A biography of the playwright who was haunted by three wives and his mother.
Arthur Gelb (1924-2014), who served as managing editor of the New York Times, and his wife, Barbara, have devoted their careers to chronicling the life of Eugene O’Neill (1888-1953). In 1962, their 964-page O’Neill was published after they were approached by a publisher who knew they admired O’Neill’s plays. At the time, little was known about the playwright whose works were being revived on Broadway, to great acclaim, and the Gelbs wondered how much the plays were based on his life. In the next decades, they revised the biography several times and then, in 2000, published O’Neill: Life with Monte Cristo, intended to be the first of three volumes updating their original biography with newly available archival sources. Since the publication of their first biography, however, O’Neill has been the subject of much attention: studies of his work habits; correspondence with his editor, Saxe Commins, film producer Kenneth Macgowan, and theater critic George Jean Nathan; a two-volume biography by Louis Sheaffer; O’Neill’s Creative Struggle by Doris Alexander; and most recently, an excellent biography by Robert Dowling (Eugene O’Neill: A Life in Four Acts, 2014).
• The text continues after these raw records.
Lemma translate_number_spec nr s : lookup_ok s ->
  fst (translate_syscall_number nr s) = table_number nr /\ lookup_ok (snd (translate_syscall_number nr s)).
Proof.
  intros Hs.
  assert (Hs' : lookup_ok (if g_syscall_lookup_initialized s then s else init_syscall_lookup s) /\
    g_syscall_lookup_initialized (if g_syscall_lookup_initialized s then s else init_syscall_lookup s) = true).
  { destruct Hs as [H1 H2]. unfold init_syscall_lookup. destruct (g_syscall_lookup_initialized s) eqn:E; [split; [split; [intros _; exact (H1 eq_refl)|exact H2]|exact E]|].
    split; [split|]; cbn [g_syscall_lookup_initialized g_syscall_lookup g_syscall_name_initialized g_syscall_name_lookup];
      [reflexivity|exact H2|reflexivity]. }
  destruct Hs' as [Hs' E]. unfold translate_syscall_number. cbv zeta. split; [|exact Hs'].
  cbn [fst]. rewrite (proj1 Hs' E). unfold nr_in_range.
  destruct ((0 <=? nr) && (nr <? Z.of_nat SYSCALL_TABLE_MAX_NR)) eqn:R.
  - apply populated_numbers. unfold SYSCALL_TABLE_MAX_NR in R. lia.
  - unfold table_number. unfold SYSCALL_TABLE_MAX_NR in R. by destruct ((0 <=? nr) && (nr <? 306)) eqn:R'; [lia|].
Qed.
(* ===== verification/Trace.v ===== *)
(** * Observation: [modules/arm2x86_trace.c], [modules/arm2x86_profiler.c], [modules/arm2x86_perf.c]

    The ring buffer of the execution trace, the events, statistics and timed regions of the
    profiler, and the performance counters.  What the clocks read is an argument; the files
    and reports are modelled as far as they say which entries are written in which order. *)
From S2P Require Import Prelude Decode64 Block64.
From Stdlib Require Import ZArith Lia ZifyBool Bool Permutation.
From stdpp Require Import base numbers list.
Open Scope Z_scope.
Open Scope c_scope.

(** ** The execution trace *)

Definition ARM2X86_TRACE_MAX_ENTRIES : nat := Z.to_nat 1000000.
Definition ARM2X86_TRACE_TRANSLATE := 1.
Definition ARM2X86_TRACE_EXECUTE := 2.

Record trace_entry := {
  te_timestamp : Z; te_event : Z; te_address : Z; te_translated : Z; te_size : Z; te_cpu_id : Z; te_extra : Z }.
Definition zero_trace_entry : trace_entry :=
  {| te_timestamp := 0; te_event := 0; te_address := 0; te_translated := 0; te_size := 0; te_cpu_id := 0; te_extra := 0 |}.

Record trace := {
  tr_entries : list trace_entry; tr_capacity : nat; tr_count : nat; tr_head : nat; tr_enabled : bool }.

(** The booleans say whether the two allocations succeed. *)
Definition arm2x86_trace_create (capacity : nat) (calloc_trace calloc_entries : bool) : option trace :=
  let capacity := if Nat.eqb capacity 0 then ARM2X86_TRACE_MAX_ENTRIES else capacity in
  if negb calloc_trace then None
  else if negb calloc_entries then None
  else Some {| tr_entries := replicate capacity zero_trace_entry; tr_capacity := capacity; tr_count := 0; tr_head := 0;
               tr_enabled := true |}.

Definition arm2x86_trace_enable (enabled : Z) (t : trace) : trace :=
  {| tr_entries := tr_entries t; tr_capacity := tr_capacity t; tr_count := tr_count t; tr_head := tr_head t;
     tr_enabled := c_true enabled |}.

Definition new_trace_entry (now event address translated size : Z) : trace_entry :=
  {| te_timestamp := now; te_event := event; te_address := address; te_translated := translated; te_size := size;
     te_cpu_id := 0; te_extra := 0 |}.

Definition arm2x86_trace_record (now event address translated size : Z) (t : trace) : trace :=
  if negb (tr_enabled t) then t
  else
    {| tr_entries := <[tr_head t := new_trace_entry now event address translated size]> (tr_entries t);
       tr_capacity := tr_capacity t;
       tr_count := if Nat.ltb (tr_count t) (tr_capacity t) then S (tr_count t) else tr_count t;
       tr_head := (tr_head t + 1) mod tr_capacity t; tr_enabled := tr_enabled t |}.

Definition arm2x86_trace_clear (t : trace) : trace :=
  {| tr_entries := replicate (tr_capacity t) zero_trace_entry; tr_capacity := tr_capacity t; tr_count := 0; tr_head := 0;
     tr_enabled := tr_enabled t |}.

(** The entries the two exports write and the statistics count, in their order. *)
Definition exported_entries (t : trace) : list trace_entry :=
  map (fun i => nth ((tr_head t + i) mod tr_capacity t) (tr_entries t) zero_trace_entry) (seq 0 (tr_count t)).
The Gelbs’ new portrait embellishes, but does not alter, the image of O’Neill revealed elsewhere: a man beset by demons, especially “the terror evoked” by his mother’s “morphine-induced tantrums” as he was growing up, which the Gelbs thought they had not sufficiently examined. He was an alcoholic, treated his wives abusively, and neglected his children, especially his unwanted son Shane, who was subjected to his father’s “stony anger” and whom O’Neill disinherited, along with his sister, Oona. The authors draw on extensive interviews with O’Neill’s melodramatic, often spiteful third wife, Carlotta, to convey the volatility of their marriage. In his plays, they argue, O’Neill created “a family dynasty” that replaced his actual family.
Although the Gelbs deeply admire O’Neill’s talents, they portray the same cruel and desperately unhappy man who emerges from many other biographies.